Appl Occup Environ Hyg. 2000 Jun;15(6):479-84. doi: 10.1080/104732200301269.
This study was designed to evaluate and compare the ability of respirator wearers to detect qualitative respirator fit test agents (saccharin and Bitrex) when the respirators were modified to include fixed size leaks. In recent years the number of persons who require fit testing has increased, partly in response to the needs of health care workers with potential exposure to infectious bio-aerosols. Many health care providers have chosen qualitative respirator fit testing using saccharin and/or Bitrex for a variety of reasons, including (but not limited to) low initial equipment cost. Respirators were modified to include a mid-line sampling probe between the nose and mouth for quantitative fit testing with a TSI PortaCount. A second modification included the introduction of a shortened 14-gauge intravenous catheter at the bridge of the nose. The fixed leak was designed to produce fit factors < 100 when unplugged, with an average fit factor of 67 among 26 respirator wearers. A complete fit test was not performed, because one purpose of this study was to determine the ability of respirator wearers to detect a known fixed leak during a single normal breathing exercise, without introducing unknown and potentially variable size leaks. Sensitivity threshold screening included a placebo and requirement to correctly characterize the taste of the agent used. Quantitative fit factors without leaks ranged from 96 to > 20,000 and 22 to 160 with the leak present. Twenty four of 26 subjects had fit factors < 100 (92%) when fixed leaks were induced. All subjects correctly detected Bitrex with fixed leaks (sensitivity = 100%). Nine of 26 subjects (35%) were unable to detect saccharin in the presence of a known fixed leak even though the average fit factor for these subjects was 77. When the two subjects with fit factors > 100 were excluded, only 16 of 24 respirator wearers were able to detect saccharin with fixed leaks (sensitivity = 67%). There were several important aspects of our study design worth noting, including the introduction of a placebo during sensitivity threshold testing, limiting the subject response time to a single maneuver, using a higher concentration of Bitrex than commercially available, and requiring the subjects to correctly characterize the taste of the qualitative test agent. In conclusion, leak detection was correctly identified with Bitrex, but not saccharin.

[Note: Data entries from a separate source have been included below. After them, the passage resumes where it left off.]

(** X9. [removeRows] at any position and with any count returns true
    and never removes a row outside [p .. p+n-1]: from a position
    [p >= 0] it leaves the rows before [p] followed by the rows from
    [p + n] on (those that exist; nothing goes when [n <= 0]), and from
    a negative position it removes nothing at all. *)
Theorem removeRows_any m (p n : Z) :
  let (m', ok) := removeRows m p n in
  ok = true
  ∧ m_re m' = m_re m
  ∧ (0 ≤ p →
     m_clipboardList m'
     = take (Z.to_nat p) (m_clipboardList m)
       ++ drop (Z.to_nat p + Z.to_nat n) (m_clipboardList m))
  ∧ (p < 0 → m' = m).
Proof.
  simpl. split; [done|]. split; [done|]. split.
  - intros Hp. by apply remove_loop_any.
  - intros Hp. rewrite remove_loop_negative by done. apply with_list_same.
Qed.

Abbreviation empty_item := (ClipboardItem.of_string EmptyString) (only parsing).





End More_insert_remove.


Lemma removeRows_any_witness :
  0 ≤ 2
  ∧ ClipboardModel.m_clipboardList (ClipboardModel.removeRows abc 2 5).1
    = take 2 (ClipboardModel.m_clipboardList abc)
      ++ drop (2 + 5) (ClipboardModel.m_clipboardList abc).
Proof.
  split; [lia|].
  pose proof (removeRows_any abc 2 5) as H.
  destruct (ClipboardModel.removeRows abc 2 5) as [m' ok].
  destruct H as (_ & _ & H & _). apply H. lia.
Defined.

(** ** Writing and reading back a row *)

Section More_setData.
Context {E : QRegExp.Engine}.
Import ClipboardModel.
Implicit Types (m : ClipboardModel.t).

Lemma isValid_row (index : QModelIndex) : isValid index = true → 0 ≤ row index.
Proof.
  unfold isValid. intros Hv.
  apply andb_true_iff in Hv as [Hv _]. apply andb_true_iff in Hv as [Hv _]. lia.
Qed.
(** * ruby-prof: method records, method keys and owner resolution

    A shallow embedding of [ext/ruby_prof/rp_method.c]: the naming helpers,
    [method_key], the [prof_method_t] life cycle, [resolve_source_klass],
    the Ruby-visible accessors of [RubyProf::MethodInfo] and the
    [_dump_data]/[_load_data] pair, together with the properties the design
    document states about them. *)

From Stdlib Require Import ZArith String Ascii List Bool Lia.
From stdpp Require Import base option strings gmap.

Local Open Scope string_scope.
Local Open Scope Z_scope.

(** ** Machine values *)

(** [VALUE] and [ID] are [unsigned long] (64 bits on the LP64 targets the
    extension is built for); so is [st_index_t]. *)
Definition VALUE := Z.
Definition ID := Z.
Definition st_index_t := Z.
Definition ptr := Z.

Definition wrap64 (z : Z) : Z := z mod 2 ^ 64.
(** The value of an [unsigned long] reinterpreted as a [long long]. *)
Definition signed64 (z : Z) : Z :=
  if wrap64 z <? 2 ^ 63 then wrap64 z else wrap64 z - 2 ^ 64.

Definition Qfalse : VALUE := 0.

(** ** The host object model *)

(** [BUILTIN_TYPE] tags of ruby.h. *)
Inductive ruby_type :=
| T_NONE | T_OBJECT | T_CLASS | T_MODULE | T_FLOAT | T_STRING | T_REGEXP
| T_ARRAY | T_HASH | T_STRUCT | T_BIGNUM | T_FILE | T_DATA | T_MATCH
| T_COMPLEX | T_RATIONAL | T_SYMBOL | T_ICLASS.

Definition ruby_type_eqb (a b : ruby_type) : bool :=
  match a, b with
  | T_NONE, T_NONE | T_OBJECT, T_OBJECT | T_CLASS, T_CLASS
  | T_MODULE, T_MODULE | T_FLOAT, T_FLOAT | T_STRING, T_STRING
  | T_REGEXP, T_REGEXP | T_ARRAY, T_ARRAY | T_HASH, T_HASH
  | T_STRUCT, T_STRUCT | T_BIGNUM, T_BIGNUM | T_FILE, T_FILE
  | T_DATA, T_DATA | T_MATCH, T_MATCH | T_COMPLEX, T_COMPLEX
  | T_RATIONAL, T_RATIONAL | T_SYMBOL, T_SYMBOL | T_ICLASS, T_ICLASS => true
  | _, _ => false
  end.

(** What rp_method.c asks of the interpreter (ruby.h) and of ruby_prof.h,
    neither of which is part of the file: the reflection queries are pure
    functions of the handle, the constants are left open. *)
Record ruby_host := {
  Qnil : VALUE;
  BUILTIN_TYPE : VALUE -> ruby_type;
  (** [FL_TEST(klass, FL_SINGLETON)] *)
  FL_SINGLETON : VALUE -> bool;
  (** [rb_iv_get(klass, "__attached__")] *)
  rb_iv_get_attached : VALUE -> VALUE;
  (** [RBASIC(klass)->klass] *)
  RBASIC_klass : VALUE -> VALUE;
  rb_class_superclass : VALUE -> VALUE;
  rb_class_name : VALUE -> string;
  rb_any_to_s : VALUE -> string;
  rb_id2str : ID -> string;
  RUBY_EVENT_C_CALL : Z;
  (** bit offsets of the source relation, an enum of ruby_prof.h *)
  kModuleIncludee : Z;
  kModuleSingleton : Z;
  kObjectSingleton : Z
}.

(** [RTEST(v)] of ruby.h: [!(((VALUE)(v) & ~Qnil) == 0)]. *)
Definition RTEST (h : ruby_host) (v : VALUE) : bool :=
  negb (Z.land v (Z.lnot (Qnil h)) =? 0).

(** [klass == 0 || klass == Qnil] *)
Definition is_nil_klass (h : ruby_host) (klass : VALUE) : bool :=
  (klass =? 0) || (klass =? Qnil h).

Definition RP_REL_GET (r off : Z) : Z := Z.land r (Z.shiftl 1 off).
Definition RP_REL_SET (r off : Z) : Z := Z.lor r (Z.shiftl 1 off).

(** ** String helpers of the host: [rb_str_split] and [rb_ary_join] *)

(** Fields of [s] between the occurrences of a non-empty literal [sep],
    scanned from the left; [skip] counts the characters of a separator that
    has been recognised and is still to be passed over. *)
Fixpoint split_fields (sep : string) (skip : nat) (s : string) : list string :=
  match s with
  | EmptyString => [EmptyString]
  | String c r =>
      match skip with
      | S k => split_fields sep k r
      | O =>
          if String.prefix sep s
          then EmptyString :: split_fields sep (String.length sep - 1) r
          else match split_fields sep 0 r with
               | f :: fs => String c f :: fs
               | [] => [String c EmptyString]
               end
      end
  end.

(** With no limit given, [String#split] removes the trailing empty fields. *)
Fixpoint drop_trailing_empty (l : list string) : list string :=
  match l with
  | [] => []
  | f :: fs =>
      match drop_trailing_empty fs with
      | [] => if String.eqb f EmptyString then [] else [f]
      | fs' => f :: fs'
      end
  end.

Definition rb_str_split (s sep : string) : list string :=
  drop_trailing_empty (split_fields sep 0 s).
(** X3: [analyze_zip] leaves the file system exactly as it found it, on
    every outcome (success or any exception), when the processes it runs
    write only below their working directory, the temporary root and its
    parents are directories and the file system is closed under parents. *)
Theorem analyze_zip_restores_fs (E : env) (w : wrapper) (p : path) (s : state) :
  writes_below_cwd E ->
  (forall k, k <> [] -> k `prefix_of` tmp_root E -> st_fs s !! k = Some NDir) ->
  parent_closed (st_fs s) ->
  st_fs (fst (analyze_zip E w p s)) = st_fs s.
Proof.
  intros Hsub Hroot Hpc. unfold analyze_zip at 1, bind at 1, get_fs at 1. cbv beta iota.
  destruct (negb (is_file (st_fs s) p)); [reflexivity|].
  unfold with_tempdir. pose proof (mkdtemp_spec E s) as Hmk.
  destruct (mkdtemp E s) as [s1 [e|t]]; [apply Hmk|].
  destruct Hmk as (Hfresh & Hs1 & n & Ht & _ & _).
  set (P := fun s' => agree_outside t (st_fs s') (st_fs s)).
  match goal with |- context [?b s1] =>
    assert (Hb : P (fst (b s1))); [|destruct (b s1) as [s2 r]] end.
  - assert (Hdirs : forall k, k <> [] -> k `prefix_of` t -> k <> t -> st_fs s !! k = Some NDir)
      by (rewrite Ht; apply tmp_parents; exact Hroot).
    assert (H1 : P s1).
    { intros k Hk. rewrite Hs1, lookup_insert_ne; [reflexivity|].
      intros <-. apply Hk. reflexivity. }
    clear Hs1. revert s1 H1.
    apply (bind_preserves P); [intros; apply unzip_agree; assumption|intros _].
    apply (bind_preserves P); [intros; assumption|intros fs1].
    destruct (detect_project_root_below fs1 t) as [r Hr]. rewrite Hr.
    assert (Htr : t `prefix_of` t ++ r) by (apply prefix_app_r; reflexivity).
    apply (bind_preserves P); [intros; apply init_git_repo_agree; assumption|intros _].
    intros; apply collect_language_stats_agree; assumption.
  - cbn [fst st_fs] in *. apply rmtree_restore; [exact Hfresh| |exact Hpc|exact Hb].
    rewrite Ht. destruct (tmp_root E); discriminate.
Qed.

Lemma resolve_parents_cons2 (fs : fsys) (pre : path) (c c' : string) (rest : path) :
  resolve_parents fs pre (c :: c' :: rest) =
  match fs !! (pre ++ [c]) with
  | Some NDir => resolve_parents fs (pre ++ [c]) (c' :: rest)
  | Some (NFile _ _) => Some NotADirectoryError
  | _ => Some (FileNotFoundError "No such file or directory")
  end.
Proof. reflexivity. Qed.

Lemma resolve_parents_insert (fs : fsys) (t : path) (x : node) (pre rest : path) :
  fs !! t = None -> resolve_parents fs pre rest = None ->
  resolve_parents (<[t := x]> fs) pre rest = None.
Proof.
  revert pre. induction rest as [|c rest IH]; intros pre Ht H; [reflexivity|].
  destruct rest as [|c' rest']; [reflexivity|].
  rewrite resolve_parents_cons2 in H |- *.
  destruct (fs !! (pre ++ [c])) as [[|? ?|]|] eqn:Hl; try discriminate.
  rewrite lookup_insert_ne by (intros ->; congruence). rewrite Hl. apply IH; assumption.
Qed.
(** Stretching a well-formed point by the integers [m] and then [n] is
    stretching it by [m * n]. *)
Theorem stretch_point_int_compose (int_of_str : string -> result Z) (m n : Z)
    (point : Point) :
  timed point ->
  (stretch_point int_of_str (NInt m) point ≫= stretch_point int_of_str (NInt n))
  = stretch_point int_of_str (NInt (m * n)) point.
Proof.
  intros Ht.
  rewrite (stretch_point_int_eq int_of_str m point Ht), bind_Ok.
  rewrite (stretch_point_int_eq int_of_str n _ (timed_stretched_by m point Ht)).
  rewrite (stretch_point_int_eq int_of_str (m * n) point Ht).
  f_equal. apply map_eq. intros key.
  rewrite !stretched_by_lookup.
  assert (Hoff : offset_of (stretched_by m point) = offset_of point * m).
  { unfold offset_of at 1. rewrite stretched_by_lookup. now rewrite decide_True. }
  assert (Hdur : duration_of (stretched_by m point) = duration_of point * m).
  { unfold duration_of at 1. rewrite stretched_by_lookup.
    rewrite decide_False by (intros Heq; now apply OFFSET_64_neq_DURATION_64).
    rewrite decide_True by reflexivity.
    unfold duration_of. destruct (point !! DURATION_64) as [[d|s]|]; simpl; lia. }
  rewrite Hoff, Hdur.
  rewrite (decide_False (P := DURATION_64 = OFFSET_64))
    by (intros Heq; now apply OFFSET_64_neq_DURATION_64).
  rewrite (decide_True (P := DURATION_64 = DURATION_64)) by reflexivity.
  destruct (decide (key = OFFSET_64)); [do 2 f_equal; lia|].
  destruct (decide (key = DURATION_64)); [|reflexivity].
  destruct (point !! DURATION_64); [do 2 f_equal; lia|reflexivity].
Qed.
(** The entry of the [i]-th projection of [ordered] once it is linked to
    its neighbours. *)
Definition linked_nav (ordered : list accessionInfo.t) (i : nat)
    (a : accessionInfo.t) : NavElementView :=
  let prev := match i with
              | O => None
              | S j => ordered !! j
              end in
  let next := ordered !! S i in
  mkNavElementView (accessionInfo.Title a) (accessionInfo.URI a)
    (from_option accessionInfo.URI "" prev)
    (from_option accessionInfo.Title "" prev)
    (from_option accessionInfo.URI "" next)
    (from_option accessionInfo.Title "" next)
    0.

(** The invariant the design document gives for a title index whose
    entries, in sorted order, are those of [ordered]. *)
Definition chain_linked (ordered : list accessionInfo.t)
    (idx : gmap string NavElementView) : Prop :=
  (forall k nav, idx !! k = Some nav -> ThisURI nav = k)
  /\ (forall i a b,
        ordered !! i = Some a -> ordered !! S i = Some b ->
        exists na nb,
          idx !! accessionInfo.URI a = Some na
          /\ idx !! accessionInfo.URI b = Some nb
          /\ NextURI na = ThisURI nb /\ PrevURI nb = ThisURI na)
  /\ (forall a, head ordered = Some a ->
        exists na, idx !! accessionInfo.URI a = Some na /\ PrevURI na = "")
  /\ (forall a, last ordered = Some a ->
        exists na, idx !! accessionInfo.URI a = Some na /\ NextURI na = "").

Section TitleIndexVocabulary.
Variable Walk : string -> list string.
Variable ReadFile : string -> error + document.

(** For a path the callback reads and decodes: the pointer [Unmarshal]
    leaves and the error it returns. *)
Definition decoded (p : string)
    : option (option accessionInfo.t * option error) :=
  if HasSuffix p ".json" then
    match ReadFile p with
    | inr src => Some (Unmarshal_accessionInfo src)
    | inl _ => None
    end
  else None.

(** The path makes the callback dereference a nil pointer. *)
Definition crashes (p : string) : bool :=
  match decoded p with
  | Some (None, _) => true
  | _ => false
  end.

(** The projection of a path whose [JSONModel] is exactly
    ["accession"]. *)
Definition accession_of (p : string) : option accessionInfo.t :=
  match decoded p with
  | Some (Some a, _) =>
      if String.eqb (accessionInfo.JSONModel a) "accession"
      then Some a else None
  | _ => None
  end.

(** The accession projections under a root, in walk order. *)
Definition accessions (dname : string) : list accessionInfo.t :=
  omap accession_of (Walk dname).
End TitleIndexVocabulary.
(** * SiteMonitor: adaptive request pacing (site_monitor.py)

    A shallow embedding of the [SiteMonitor] class and the properties of its
    delay controller.

    Numbers.  Python numbers are idealised as exact rationals ([Q]); the
    results of [numpy.mean] and [numpy.std], which are NaN on an empty
    sample, live in [fnum].  [numpy]'s square root is a parameter of the
    development ([sqrt]); nothing is assumed about it except where a
    statement says so.  Counters, thresholds and lengths are integers ([Z]).

    State.  The attributes of a [SiteMonitor] object form the record
    [SiteMonitor]; its dictionaries keyed by category are [gmap string _].
    Methods are functions in a state-and-exception monad: a Python
    exception leaves the mutations made before it in place. *)

From Stdlib Require Import ZArith QArith Qminmax Lia Lqa.
From stdpp Require Import gmap strings list fin_maps.

Local Open Scope Z_scope.

(** ** Rational arithmetic helpers *)

Definition Qltb (x y : Q) : bool := negb (Qle_bool y x).

(** Python's [max(a, b)] returns [b] only when [b > a]; [min(a, b)] returns
    [b] only when [b < a]. *)
Definition py_max (a b : Q) : Q := if Qltb a b then b else a.
Definition py_min (a b : Q) : Q := if Qltb b a then b else a.

Definition Qsum (l : list Q) : Q := foldr Qplus 0%Q l.

(** ** Results of numpy reductions *)

Inductive fnum : Type :=
| NaN
| Fin (q : Q).

(** [a > b] on floats: false as soon as one side is NaN. *)
Definition fgt (a b : fnum) : bool :=
  match a, b with
  | Fin x, Fin y => Qltb y x
  | _, _ => false
  end.

Definition fadd (a b : fnum) : fnum :=
  match a, b with
  | Fin x, Fin y => Fin (x + y)%Q
  | _, _ => NaN
  end.

Definition fscale (k : Q) (a : fnum) : fnum :=
  match a with
  | Fin x => Fin (k * x)%Q
  | NaN => NaN
  end.

Definition Qlen (l : list Q) : Q := inject_Z (Z.of_nat (length l)).

(** [numpy.mean]: NaN on an empty sample. *)
Definition mean (l : list Q) : fnum :=
  match l with
  | [] => NaN
  | _ => Fin (Qsum l / Qlen l)%Q
  end.

(** [l[-n:]], Python's slice with a negated bound: the last [n] items when
    [n > 0] (all of them when there are fewer), the whole list when
    [n = 0], and the list without its first [-n] items when [n < 0]. *)
Definition slice_from_neg (n : Z) (l : list Q) : list Q :=
  let len := Z.of_nat (length l) in
  let start := if 0 <? n then Z.max (len - n) 0 else Z.min (- n) len in
  drop (Z.to_nat start) l.

Section WithSqrt.

(** [numpy.sqrt] on the idealised numbers. *)
Variable sqrt : Q -> Q.

(** [numpy.std] with its default [ddof = 0]: the population standard
    deviation, [sqrt(mean(abs(x - x.mean())**2))]. *)
Definition std (l : list Q) : fnum :=
  match l with
  | [] => NaN
  | _ =>
      let m := (Qsum l / Qlen l)%Q in
      Fin (sqrt (Qsum (map (fun x => (x - m) * (x - m))%Q l) / Qlen l)%Q)
  end.

End WithSqrt.

(** A computable square root on the rationals, [sqrt(n/d)] taken as
    [floor(sqrt(n*d))/d]; it is exact on 0 and 1 and serves to run the
    methods on examples. *)
Definition sqrt_floor (q : Q) : Q := Z.sqrt (Qnum q * QDen q) # Qden q.

(** ** Exceptions and the object state *)

Inductive exn : Type :=
| InvalidCategory      (* raised by the class itself *)
| UnboundLocalError    (* a local variable read before assignment *)
| TypeError            (* an operation on None *)
| KeyError             (* a dictionary read at a missing key *)
| ValueError.          (* time.sleep with a negative length *)

Inductive result (A : Type) : Type :=
| Ok (a : A)
| Raise (e : exn).
Arguments Ok {A} a.
Arguments Raise {A} e.

(** [self.delays]: a dictionary with five fixed keys; ['current'] is None
    until a burn-in ends. *)
Record Delays : Type := mkDelays {
  d_burnin : Q;
  d_min : Q;
  d_max : Q;
  d_interval : Q;
  d_current : option Q
}.

(** The attributes of a [SiteMonitor] object.  A delay is [option Q] where
    Python may hold None.  [delay_tracker] is the [defaultdict] of emission
    counts, kept as an association list read up to numeric equality. *)
Record SiteMonitor : Type := mkSiteMonitor {
  default : string;
  responses : gmap string (list Q);
  delay_tracker : list (option Q * Z);
  delays : Delays;
  baseline_avg : gmap string (option fnum);
  baseline_std : gmap string (option fnum);
  baseline_max : gmap string (option fnum);
  rolling_mean : gmap string (list fnum);
  burn_in : Z;
  choke_point : Q;
  slow_down_thresh : Z;
  speed_up_thresh : Z;
  num_violations : Z;
  num_successes : Z;
  rand : option Q;
  start_delay : Q;
  burnin_over : gmap string bool;
  handle_timer : bool;
  rolling_mean_length : Z
}.

(** Attribute assignments. *)
Definition set_responses (v : gmap string (list Q)) (s : SiteMonitor) : SiteMonitor :=
  mkSiteMonitor (default s) v (delay_tracker s) (delays s) (baseline_avg s)
    (baseline_std s) (baseline_max s) (rolling_mean s) (burn_in s) (choke_point s)
    (slow_down_thresh s) (speed_up_thresh s) (num_violations s) (num_successes s)
    (rand s) (start_delay s) (burnin_over s) (handle_timer s) (rolling_mean_length s).

Definition set_delay_tracker (v : list (option Q * Z)) (s : SiteMonitor) : SiteMonitor :=
  mkSiteMonitor (default s) (responses s) v (delays s) (baseline_avg s)
    (baseline_std s) (baseline_max s) (rolling_mean s) (burn_in s) (choke_point s)
    (slow_down_thresh s) (speed_up_thresh s) (num_violations s) (num_successes s)
    (rand s) (start_delay s) (burnin_over s) (handle_timer s) (rolling_mean_length s).

Definition set_delays (v : Delays) (s : SiteMonitor) : SiteMonitor :=
  mkSiteMonitor (default s) (responses s) (delay_tracker s) v (baseline_avg s)
    (baseline_std s) (baseline_max s) (rolling_mean s) (burn_in s) (choke_point s)
    (slow_down_thresh s) (speed_up_thresh s) (num_violations s) (num_successes s)
    (rand s) (start_delay s) (burnin_over s) (handle_timer s) (rolling_mean_length s).

Definition set_baseline_avg (v : gmap string (option fnum)) (s : SiteMonitor) : SiteMonitor :=
  mkSiteMonitor (default s) (responses s) (delay_tracker s) (delays s) v
    (baseline_std s) (baseline_max s) (rolling_mean s) (burn_in s) (choke_point s)
    (slow_down_thresh s) (speed_up_thresh s) (num_violations s) (num_successes s)
    (rand s) (start_delay s) (burnin_over s) (handle_timer s) (rolling_mean_length s).

Definition set_baseline_std (v : gmap string (option fnum)) (s : SiteMonitor) : SiteMonitor :=
  mkSiteMonitor (default s) (responses s) (delay_tracker s) (delays s) (baseline_avg s)
    v (baseline_max s) (rolling_mean s) (burn_in s) (choke_point s)
    (slow_down_thresh s) (speed_up_thresh s) (num_violations s) (num_successes s)
    (rand s) (start_delay s) (burnin_over s) (handle_timer s) (rolling_mean_length s).

Definition set_baseline_max (v : gmap string (option fnum)) (s : SiteMonitor) : SiteMonitor :=
  mkSiteMonitor (default s) (responses s) (delay_tracker s) (delays s) (baseline_avg s)
    (baseline_std s) v (rolling_mean s) (burn_in s) (choke_point s)
    (slow_down_thresh s) (speed_up_thresh s) (num_violations s) (num_successes s)
    (rand s) (start_delay s) (burnin_over s) (handle_timer s) (rolling_mean_length s).

Definition set_rolling_mean (v : gmap string (list fnum)) (s : SiteMonitor) : SiteMonitor :=
  mkSiteMonitor (default s) (responses s) (delay_tracker s) (delays s) (baseline_avg s)
    (baseline_std s) (baseline_max s) v (burn_in s) (choke_point s)
    (slow_down_thresh s) (speed_up_thresh s) (num_violations s) (num_successes s)
    (rand s) (start_delay s) (burnin_over s) (handle_timer s) (rolling_mean_length s).

Definition set_num_violations (v : Z) (s : SiteMonitor) : SiteMonitor :=
  mkSiteMonitor (default s) (responses s) (delay_tracker s) (delays s) (baseline_avg s)
    (baseline_std s) (baseline_max s) (rolling_mean s) (burn_in s) (choke_point s)
    (slow_down_thresh s) (speed_up_thresh s) v (num_successes s)
    (rand s) (start_delay s) (burnin_over s) (handle_timer s) (rolling_mean_length s).

Definition set_num_successes (v : Z) (s : SiteMonitor) : SiteMonitor :=
  mkSiteMonitor (default s) (responses s) (delay_tracker s) (delays s) (baseline_avg s)
    (baseline_std s) (baseline_max s) (rolling_mean s) (burn_in s) (choke_point s)
    (slow_down_thresh s) (speed_up_thresh s) (num_violations s) v
    (rand s) (start_delay s) (burnin_over s) (handle_timer s) (rolling_mean_length s).


Definition set_burnin_over (v : gmap string bool) (s : SiteMonitor) : SiteMonitor :=
  mkSiteMonitor (default s) (responses s) (delay_tracker s) (delays s) (baseline_avg s)
    (baseline_std s) (baseline_max s) (rolling_mean s) (burn_in s) (choke_point s)
    (slow_down_thresh s) (speed_up_thresh s) (num_violations s) (num_successes s)
    (rand s) (start_delay s) v (handle_timer s) (rolling_mean_length s).

(** [self.delays['current'] = v] *)
Definition set_current (v : option Q) (s : SiteMonitor) : SiteMonitor :=
  set_delays (mkDelays (d_burnin (delays s)) (d_min (delays s)) (d_max (delays s))
                (d_interval (delays s)) v) s.

Definition current (s : SiteMonitor) : option Q := d_current (delays s).

(** ** The monad of methods: state passing with exceptions *)

Definition M (A : Type) : Type := SiteMonitor -> SiteMonitor * result A.

Global Instance M_ret : MRet M := fun A a s => (s, Ok a).
Global Instance M_bind : MBind M := fun A B f c s =>
  match c s with
  | (s', Ok a) => f a s'
  | (s', Raise e) => (s', Raise e)
  end.

Definition raise {A : Type} (e : exn) : M A := fun s => (s, Raise e).
Definition attr {A : Type} (f : SiteMonitor -> A) : M A := fun s => (s, Ok (f s)).
Definition assign (f : SiteMonitor -> SiteMonitor) : M unit := fun s => (f s, Ok tt).

(** [d[k]] on a dictionary attribute: KeyError when the key is missing. *)
Definition getitem {V : Type} (d : SiteMonitor -> gmap string V) (k : string) : M V :=
  fun s => match d s !! k with
           | Some v => (s, Ok v)
           | None => (s, Raise KeyError)
           end.

(** A value that must not be None for the operation applied to it. *)
Definition not_none {A : Type} (o : option A) : M A :=
  match o with
  | Some a => mret a
  | None => raise TypeError
  end.

(** A local variable that may never have been assigned. *)
Definition local {A : Type} (o : option A) : M A :=
  match o with
  | Some a => mret a
  | None => raise UnboundLocalError
  end.

(** ** The delay histogram *)

Definition key_eqb (a b : option Q) : bool :=
  match a, b with
  | Some x, Some y => Qeq_bool x y
  | None, None => true
  | _, _ => false
  end.

(** [tracker[k]], reading 0 for a key never seen (as the defaultdict does). *)
Fixpoint tracker_get (t : list (option Q * Z)) (k : option Q) : Z :=
  match t with
  | [] => 0
  | (k', n) :: t' => if key_eqb k' k then n else tracker_get t' k
  end.

(** [tracker[k] += 1] *)
Fixpoint tracker_incr (t : list (option Q * Z)) (k : option Q) : list (option Q * Z) :=
  match t with
  | [] => [(k, 1)]
  | (k', n) :: t' =>
      if key_eqb k' k then (k', n + 1) :: t' else (k', n) :: tracker_incr t' k
  end.

(** ** Arguments of the methods *)

(** The [response] argument of [track_request], by the type tests the method
    applies to it; [Unsupported] is a value of any other type. *)
Inductive Response : Type :=
| HttpResponse (elapsed_seconds : Q)   (* requests.models.Response *)
| Timedelta (total_seconds : Q)        (* datetime.timedelta *)
| Float (x : Q)
| Int (n : Z)
| Unsupported.

(** The local variable [elapsed] after the type tests: unassigned ([None])
    when no test matched. *)
Definition elapsed_of (response : Response) : option Q :=
  match response with
  | HttpResponse e => Some e
  | Timedelta e => Some e
  | Float x => Some x
  | Int n => Some (inject_Z n)
  | Unsupported => None
  end.

(** What a call hands back: with [handle_timer] the method sleeps and
    returns nothing, otherwise it returns the delay. *)
Inductive outcome : Type :=
| Slept (seconds : Q)
| Returned (delay : option Q).

(** [numpy.random.uniform(low, high)] with the underlying sample
    [u] of [random_sample()], [0 <= u < 1], made explicit. *)
Definition uniform (low high u : Q) : Q := (low + (high - low) * u)%Q.

(** The [categories] argument of the constructor. *)
Inductive Categories : Type :=
| CatNone
| CatStr (name : string)
| CatList (names : list string)
| CatDict (d : gmap string (list Q))
| CatOther.

Record Args : Type := mkArgs {
  a_categories : Categories;
  a_burn_in : Z;
  a_choke_point : Q;
  a_slow_down_thresh : Z;
  a_speed_up_thresh : Z;
  a_rand : option Q;
  a_start_delay : Q;
  a_delays : option (gmap string Q);
  a_handle_timer : bool;
  a_rolling_mean_length : Z
}.

(** The defaults of the constructor's signature. *)
Definition default_args : Args :=
  mkArgs CatNone 100 2%Q 20 20 None 0%Q None true 25.

(** [self.delays.update(...)]: the caller's value replaces the default at
    each of the five known keys it gives; other keys are dropped. *)
Definition update_delays (user : option (gmap string Q)) : Delays :=
  let get (k : string) (dflt : Q) : Q :=
    match user with
    | Some m => from_option id dflt (m !! k)
    | None => dflt
    end in
  mkDelays (get "burnin" 10%Q) (get "min" 0%Q) (get "max" 30%Q) (get "interval" 5%Q)
           (match user with Some m => m !! "current" | None => None end).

本研究旨在评估和比较当呼吸器被改装以包含固定尺寸泄漏时,呼吸器佩戴者检测定性呼吸器适合性测试剂(糖精和倍他糖)的能力。近年来,需要进行适合性测试的人数有所增加,部分原因是为了满足可能接触传染性生物气溶胶的医护人员的需求。许多医疗保健提供者出于各种原因选择使用糖精和/或倍他糖进行定性呼吸器适合性测试,包括(但不限于)初始设备成本低。呼吸器被改装,在鼻子和嘴巴之间设置一个中线采样探头,以便使用TSI PortaCount进行定量适合性测试。第二项改装包括在鼻梁处引入一根缩短的14号静脉导管。固定泄漏的设计目的是在不拔除时产生小于100的适合因数,26名呼吸器佩戴者的平均适合因数为67。未进行完整的适合性测试,因为本研究的一个目的是确定呼吸器佩戴者在单次正常呼吸运动期间检测已知固定泄漏的能力,而不引入未知的且可能大小可变的泄漏。敏感性阈值筛查包括使用安慰剂以及要求正确辨别所使用测试剂的味道。无泄漏时的定量适合因数范围为96至大于20000,有泄漏时为22至160。26名受试者中有24名在诱导固定泄漏时适合因数小于100(92%)。所有受试者都能正确检测到有固定泄漏时的倍他糖(敏感性 = 100%)。26名受试者中有9名(35%)即使这些受试者的平均适合因数为77,在存在已知固定泄漏时也无法检测到糖精。当排除适合因数大于100的两名受试者后,24名呼吸器佩戴者中只有16名能够检测到有固定泄漏时的糖精(敏感性 = 67%)。我们的研究设计有几个重要方面值得注意,包括在敏感性阈值测试期间引入安慰剂、将受试者的反应时间限制为单次动作、使用比市售产品浓度更高的倍他糖,以及要求受试者正确辨别定性测试剂的味道。总之,使用倍他糖能正确识别泄漏,但使用糖精则不能。